Une chose sur laquelle nous tombâmes d'accord, fut l'abolissement des devoirs à faire à la maison. Il était de toutes-façons inutile de débattre sur l'inégalité que cela engendrait. Les élèves ayant des parents qui avaient le temps et les capacités de les aider, étaient fatalement avantagés. Tout comme il y avait une différence entre posséder son propre bureau dans sa chambre, et faire ses devoirs sur la table de la cuisine en supportant ses frères et sœurs qui vaquaient à d'autres occupations.

Pour ce qui était de l'uniforme, nous abordâmes le sujet avec un ricanement de connivence, entendu et enthousiaste. Nous nous en cachions généralement, pour ne pas être catégorisés trop facilement, mais étant de grands consommateurs de mangas et animés en tous genre, l'idée d'un uniforme de lycée nous était particulièrement évocatrice.

Le ton de nos conversations changea cependant, lorsque j'abordais enfin, non sans difficulté, la question du cauchemar si singulier que j'avais fait lundi dernier. Nous étions le dimanche d'avant la rentrée, le soleil commençait à peine à se coucher, et nous avions terminé nos objectifs du jour sur nos jeux en ligne.

— Bah, tu sais, commença Antoine. C'est peut-être juste ton cerveau qui réagit à une certaine angoisse. Après tout, il s'est passé énormément de choses, et tu reprends l'école après deux ans de décrochage. C'est pas rien.

— Je suis pas stupide, répondis-je en laissant aller ma tête contre mon siège de bureau. Mais je n'ai jamais fait ce genre de cauchemar avant. Et les dernières visions étaient... comment dire ?

— T'as l'impression que ton cerveau aurait pas pu les inventer ?

— Exactement ! déclarais-je.

— Bah, c'est con à dire, mais à circonstances extraordinaires, cauchemars extraordinaires... enfin j'crois. (il marqua une pause et fit claquer sa langue) T'as regardé les derniers épisodes de cette série sur l'univers de Lovecraft ? demanda-t-il.

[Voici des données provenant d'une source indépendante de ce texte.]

(** X13.  With [combine_nested_collections] set, [export_collection_recursive]
    calls the exporter at most once for a collection and never descends
    into its children; for a collection that has children the one call
    exports the allowed, unhidden objects of the whole subtree that are in
    the view layer and that the host can select there. *)
Theorem export_collection_recursive_combined context collection parent_dir
    allowed_types create_subfolder (w : World FS) :
  combine_nested_collections (props context) = true →
  ∃ n w' calls,
    export_collection_recursive context collection parent_dir allowed_types
                                create_subfolder w = Some (n, w')
    ∧ fbx_calls w' = fbx_calls w ++ calls
    ∧ (length calls ≤ 1)%nat
    ∧ (coll_children collection ≠ [] →
       Forall (fun c =>
                 call_objects c
                 = filter (fun o =>
                             bool_decide
                               (o ∈ gather_all_objects_recursive collection
                                      allowed_types)
                             && selectable context o)
                          (view_layer_objects context))
              calls).
Proof.
  intros Hcombine.
  destruct (logs_emits _ _
              (logs_export_collection_recursive context collection parent_dir
                 allowed_types create_subfolder)
              (emits_export_collection_combined context collection parent_dir
                 allowed_types create_subfolder Hcombine) w)
    as (n & w' & calls & Hrun & Hcalls & _ & _ & Hlen & Hall).
  by exists n, w', calls.
Qed.
End ExporterCalls.

(** ** Grouping the selection by collection *)

Section SelectionGroups.

Lemma coll_map_get_setdefault_append c o coll_map c' :
  coll_map_get (setdefault_append c o coll_map) c'
  = if String.eqb (coll_name c) (coll_name c')
    then Some (default [] (coll_map_get coll_map c') ++ [o])
    else coll_map_get coll_map c'.
Proof.
  induction coll_map as [|[k objs] rest IH]; simpl.
  { by destruct (String.eqb (coll_name c) (coll_name c')). }
  destruct (String.eqb_spec (coll_name k) (coll_name c)) as [Hkc|Hkc]; simpl.
  - destruct (String.eqb_spec (coll_name k) (coll_name c')) as [Hkc'|Hkc'].
    + rewrite <- Hkc, Hkc', String.eqb_refl. done.
    + destruct (String.eqb_spec (coll_name c) (coll_name c')); [congruence|done].
  - destruct (String.eqb_spec (coll_name k) (coll_name c')) as [Hkc'|Hkc'].
    + destruct (String.eqb_spec (coll_name c) (coll_name c')); [congruence|done].
    + apply IH.
Qed.

Lemma setdefault_append_names c o coll_map :
  coll_name <$> (setdefault_append c o coll_map).*1
  = (coll_name <$> coll_map.*1)
    ++ (if bool_decide (coll_name c ∈ coll_name <$> coll_map.*1) then []
        else [coll_name c]).
Proof.
  induction coll_map as [|[k objs] rest IH]; [done|].
  cbn [setdefault_append].
  destruct (String.eqb_spec (coll_name k) (coll_name c)) as [Hkc|Hkc];
    rewrite !fmap_cons; cbn [fst].
  - rewrite bool_decide_eq_true_2, app_nil_r; [done|].
    rewrite Hkc. apply list_elem_of_here.
  - rewrite IH. cbn [app]. f_equal. f_equal.
    rewrite (bool_decide_ext (coll_name c ∈ coll_name k :: (coll_name <$> rest.*1))
                             (coll_name c ∈ coll_name <$> rest.*1)); [done|].
    rewrite elem_of_cons. split; [|by right]. intros [?|?]; [congruence|done].
Qed.

Lemma setdefault_append_NoDup c o coll_map :
  NoDup (coll_name <$> coll_map.*1) →
  NoDup (coll_name <$> (setdefault_append c o coll_map).*1).
Proof.
  intros Hnd. rewrite setdefault_append_names.
  destruct (bool_decide_reflect (coll_name c ∈ coll_name <$> coll_map.*1)).
  - by rewrite app_nil_r.
  - apply NoDup_app. split; [done|]. split; [|apply NoDup_singleton].
    intros x Hx ->%list_elem_of_singleton. done.
Qed.

(** The two nested loops of [gather_selected_by_collection] run through
    the (collection, object) pairs of the selection in order. *)
Lemma gather_selected_by_collection_pairs context selected_objs coll_map :
  fold_left (fun coll_map obj =>
               fold_left (fun coll_map coll => setdefault_append coll obj coll_map)
                         (users_collection context obj) coll_map)
            selected_objs coll_map
  = fold_left (fun coll_map ev => setdefault_append ev.1 ev.2 coll_map)
              (flat_map (fun obj => map (fun coll => (coll, obj))
                                        (users_collection context obj))
                        selected_objs)
              coll_map.
Proof.
  revert coll_map. induction selected_objs as [|obj rest IH]; intros coll_map; simpl;
    [done|].
  rewrite fold_left_app, IH. f_equal.
  generalize (users_collection context obj). intros colls. revert coll_map.
  induction colls as [|c colls IHc]; intros coll_map; simpl; [done|]. apply IHc.
Qed.

Lemma coll_map_get_pairs (events : list (Collection * Object)) : ∀ coll_map c,
  coll_map_get (fold_left (fun coll_map ev => setdefault_append ev.1 ev.2 coll_map)
                          events coll_map) c
  = match coll_map_get coll_map c,
          (filter (fun ev => bool_decide (coll_name ev.1 = coll_name c)) events).*2
    with
    | None, [] => None
    | None, (_ :: _) as added => Some added
    | Some objs, added => Some (objs ++ added)
    end.
Proof.
  induction events as [|[k o] events IH]; intros coll_map c; simpl.
  { destruct (coll_map_get coll_map c); [by rewrite app_nil_r|done]. }
  rewrite IH, coll_map_get_setdefault_append, filter_cons. simpl.
  destruct (String.eqb_spec (coll_name k) (coll_name c)) as [Hk|Hk].
  - rewrite bool_decide_eq_true_2 by done. simpl.
    destruct (coll_map_get coll_map c) as [objs|]; simpl; [|done].
    by rewrite <- app_assoc.
  - rewrite bool_decide_eq_false_2 by done. done.
Qed.

(** X14.  [gather_selected_by_collection] has one entry per collection
    name in use; the group of a collection holds exactly the selected
    objects that belong to a collection of that name and is never empty;
    a collection without an entry is used by no selected object. *)
Theorem gather_selected_by_collection_spec context selected_objs :
  NoDup (coll_name <$> (gather_selected_by_collection context selected_objs).*1)
  ∧ ∀ c,
      match coll_map_get (gather_selected_by_collection context selected_objs) c with
      | Some objs =>
        objs ≠ []
        ∧ ∀ o, o ∈ objs ↔
               o ∈ selected_objs
               ∧ ∃ c', c' ∈ users_collection context o ∧ coll_name c' = coll_name c
      | None =>
        ∀ o c', o ∈ selected_objs → c' ∈ users_collection context o →
                coll_name c' ≠ coll_name c
      end.
Proof.
  unfold gather_selected_by_collection. split.
  { apply (fold_left_keeps _ (fun m => NoDup (coll_name <$> m.*1)));
      [|constructor].
    intros m obj _ Hm.
    apply (fold_left_keeps _ (fun m => NoDup (coll_name <$> m.*1))); [|done].
    intros m' coll _. apply setdefault_append_NoDup. }
  intros c. rewrite gather_selected_by_collection_pairs, coll_map_get_pairs. simpl.
  set (events := flat_map (fun obj => map (fun coll => (coll, obj))
                                          (users_collection context obj))
                          selected_objs).
  assert (Hmem : ∀ o, o ∈ (filter (fun ev => bool_decide (coll_name ev.1 = coll_name c))
                                  events).*2 ↔
                      o ∈ selected_objs
                      ∧ ∃ c', c' ∈ users_collection context o
                              ∧ coll_name c' = coll_name c).
  { intros o. rewrite list_elem_of_fmap. split.
    - intros ([c' o'] & -> & Hev). apply list_elem_of_filter in Hev as [Hname Hev].
      apply bool_decide_unpack in Hname. simpl in *.
      apply list_elem_of_In, in_flat_map in Hev as (obj & Hobj & Hpair).
      apply in_map_iff in Hpair as (c'' & [= <- <-] & Hc'').
      split; [by apply list_elem_of_In|]. exists c''.
      split; [by apply list_elem_of_In|done].
    - intros (Ho & c' & Hc' & Hname). exists (c', o). split; [done|].
      apply list_elem_of_filter. split; [by apply bool_decide_pack|].
      apply list_elem_of_In, in_flat_map. exists o.
      split; [by apply list_elem_of_In|].
      apply in_map_iff. exists c'. split; [done|]. by apply list_elem_of_In. }
  destruct ((filter _ events).*2) as [|o0 added] eqn:Hadded.
  - intros o c' Ho Hc' Hname.
    assert (Hin : o ∈ @nil Object) by (apply Hmem; eauto).
    by apply elem_of_nil in Hin.
  - split; [done|]. exact Hmem.
Qed.
End SelectionGroups.

(** ** Exporter calls in selection mode *)

Section SelectionCalls.
Context `{OsPath} {FS : Type} `{!FileSystem FS} `{!Host FS}.

Lemma size_add_le (x : string) (X : gset string) :
  (size ({[x]} ∪ X) ≤ S (size X))%nat.
Proof.
  destruct (decide (x ∈ X)) as [Hin|Hout].
  - rewrite (subseteq_union_1_L {[x]} X); [lia|]. by apply singleton_subseteq_l.
  - rewrite size_union, size_singleton; [lia|]. by apply disjoint_singleton_l.
Qed.

Lemma size_key_names_le (coll_map : list (Collection * list Object)) :
  (size (key_names coll_map) ≤ length coll_map)%nat.
Proof.
  unfold key_names. rewrite <- (length_fmap fst coll_map), <- (length_fmap coll_name).
  generalize (coll_name <$> coll_map.*1). intros l.
  induction l as [|a l IH]; [done|]. rewrite list_to_set_cons.
  etrans; [apply size_add_le|]. simpl. lia.
Qed.

Lemma coll_map_get_key coll_map c :
  is_Some (coll_map_get coll_map c) → coll_name c ∈ key_names coll_map.
Proof.
  unfold key_names. rewrite elem_of_list_to_set.
  induction coll_map as [|[k objs] rest IH]; simpl; [by intros [? ?]|].
  destruct (String.eqb_spec (coll_name k) (coll_name c)) as [<-|Hk].
  - intros _. apply list_elem_of_here.
  - intros Hrest. apply list_elem_of_further. by apply IH.
Qed.

(** What [export_selected_as_collections] emits. *)
Lemma emits_export_selected_as_collections context coll_map parent_coll :
  ∀ parent_dir visited,
  emits (FS:=FS)
    (export_selected_as_collections context coll_map parent_coll parent_dir visited)
    (visit_result context coll_map (coll_name parent_coll) visited).
Proof.
  induction parent_coll as [name h objs children IH] using Collection_tree_ind.
  intros parent_dir visited. cbn [export_selected_as_collections coll_name].
  destruct (bool_decide_reflect (name ∈ visited)) as [Hin|Hout].
  { apply emits_ret. unfold visit_result. simpl.
    split; [done|]. split; [done|]. split; [lia|]. split; [|constructor].
    intros x Hx. apply elem_of_union. left. apply elem_of_union. by left. }
  assert (Hsize : size ({[name]} ∪ visited) = S (size visited)).
  { rewrite size_union, size_singleton; [done|]. by apply disjoint_singleton_l. }
  assert (Hstop : visit_result context coll_map name visited
                               (0%nat, {[name]} ∪ visited) []).
  { unfold visit_result. simpl. split; [done|].
    split; [apply union_subseteq_r|]. split; [lia|]. split; [|constructor].
    intros x [Hx|Hx]%elem_of_union; apply elem_of_union; left; apply elem_of_union;
      [by right|by left]. }
  apply emits_bind_quiet; [intros ? ? ?; apply quiet_ensure_directory|]. intros r.
  destruct (negb r.1).
  { apply emits_bind_quiet; [intros ? ? ?; apply quiet_report|]. intros _.
    by apply emits_ret. }
  pose (Qloop := fun (count : nat) (v : gset string) (r : nat * gset string)
                     (calls : list FbxCall) =>
                   r.1 = (count + length (records_of calls))%nat
                   ∧ v ⊆ r.2
                   ∧ (length calls + size v ≤ size r.2)%nat
                   ∧ r.2 ⊆ v ∪ key_names coll_map
                   ∧ Forall (group_call context coll_map) calls).
  eapply (emits_bind _ _
            (fun n calls => n = length (records_of calls)
                            ∧ (length calls ≤ 1)%nat
                            ∧ Forall (group_call context coll_map) calls)
            (fun n => Qloop n ({[name]} ∪ visited))).
  - destruct (coll_map_get coll_map (Coll name h objs children)) as [group|] eqn:Hget;
      [|apply emits_ret; split; [done|]; split; [simpl; lia|constructor]].
    apply emits_if_nonempty.
    + apply emits_ret. split; [done|]. split; [simpl; lia|constructor].
    + eapply emits_bind_ret; [apply emits_export_fbx|].
      intros ok calls (Hlen & Hrec & Hcalls). split; [done|]. split; [done|].
      eapply Forall_impl; [exact Hcalls|]. intros call [Hparams Hobjs].
      exists (Coll name h objs children), group, (os_path_join parent_dir name).
      split; [done|]. split; [|done]. by rewrite Hparams.
  - intros n. generalize ({[name]} ∪ visited). revert n. clear Hsize Hstop Hout.
    induction IH as [|child children Hchild _ IHloop]; intros n v.
    + apply emits_ret. unfold Qloop. simpl. split; [lia|]. split; [done|].
      split; [lia|]. split; [apply union_subseteq_l|constructor].
    + destruct (coll_map_get coll_map child) as [group|] eqn:Hget; [|apply IHloop].
      eapply (emits_bind _ _ (visit_result context coll_map (coll_name child) v)
                (fun res => Qloop (n + res.1)%nat res.2)); [apply Hchild| |].
      * intros res. apply IHloop.
      * intros res c1 res' c2 (Hn1 & Hsub1 & Hsz1 & Hkeys1 & Hall1)
               (Hn2 & Hsub2 & Hsz2 & Hkeys2 & Hall2).
        unfold Qloop. rewrite records_of_app, !length_app.
        split; [lia|]. split; [by etrans|]. split; [lia|].
        split; [|by apply Forall_app].
        assert (Hkey : coll_name child ∈ key_names coll_map).
        { apply coll_map_get_key. by rewrite Hget. }
        intros x Hx. apply Hkeys2 in Hx. apply elem_of_union in Hx as [Hx|Hx];
          [|apply elem_of_union; by right].
        apply Hkeys1 in Hx. apply elem_of_union in Hx as [Hx|Hx];
          [|apply elem_of_union; by right].
        apply elem_of_union in Hx as [Hx|Hx]; apply elem_of_union; [by left|].
        apply elem_of_singleton in Hx as ->. by right.
  - intros n c1 res c2 (Hn1 & Hlen1 & Hall1) (Hn2 & Hsub2 & Hsz2 & Hkeys2 & Hall2).
    unfold visit_result. rewrite records_of_app, !length_app.
    split; [lia|]. split; [etrans; [apply union_subseteq_r|exact Hsub2]|].
    split; [lia|]. split; [|by apply Forall_app].
    intros x Hx. apply Hkeys2 in Hx. apply elem_of_union in Hx as [Hx|Hx];
      [|apply elem_of_union; by right].
    apply elem_of_union. left. apply elem_of_union in Hx as [Hx|Hx];
      apply elem_of_union; [by right|by left].
Qed.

— Ouais... plutôt médiocre. À part les visuels qui étaient sympa.

— Parce que la dernière silhouette que tu as vue, telle que tu me l'as décrite, elle fait très... genre, Nyarlathotep, tu vois ?

— C'est pas con, ouais... mais bon, toujours est-il que j'ai un putain de mauvais pressentiment, insistai-je en passant une main dans mes cheveux. J'ai hâte d'en finir avec cette première journée d'école, histoire d'arrêter d'appréhender comme une conne.

— T'inquiète Lili ! On va tous les impressionner ! Et on va plier l'enquête que t'a confiée Lindermark, (je l'entendis claquer des doigts) comme ça !

— Ça roule mec, répondis-je avec un petit rire décontracté. J'suis contente qu'on en ait parlé, ça me claquait de me trimballer cette angoisse toute seule !

— À vôt' service m'dame ! conclut-il dans sa fameuse imitation de Columbo. Bon, j'te laisse, j'dois aller mettre la table !

— OK, à demain.

Le son caractéristique d'une fin de conversation vocal sur Discord résonna dans mon casque, laissant place au silence de ma chambre. Je décidais alors d'éteindre mon PC et de rejoindre ma mère dans la cuisine, histoire de discuter un peu avant de passer à table. Cependant, je ne comptais pas lui raconter mon cauchemar. Elle aurait été capable de s'inquiéter outre-mesure, ravivant ainsi mes propres angoisses.

Le lendemain matin, je m'éveillais avec une boule au ventre ; mélange d'appréhension, de stress, mais aussi d'un certain enthousiasme. Maintenant que je savais que je rejoignais un lycée moderne et réformé, l'idée d'apprécier ma vie scolaire était devenue autre-chose qu'un doux fantasme brumeux.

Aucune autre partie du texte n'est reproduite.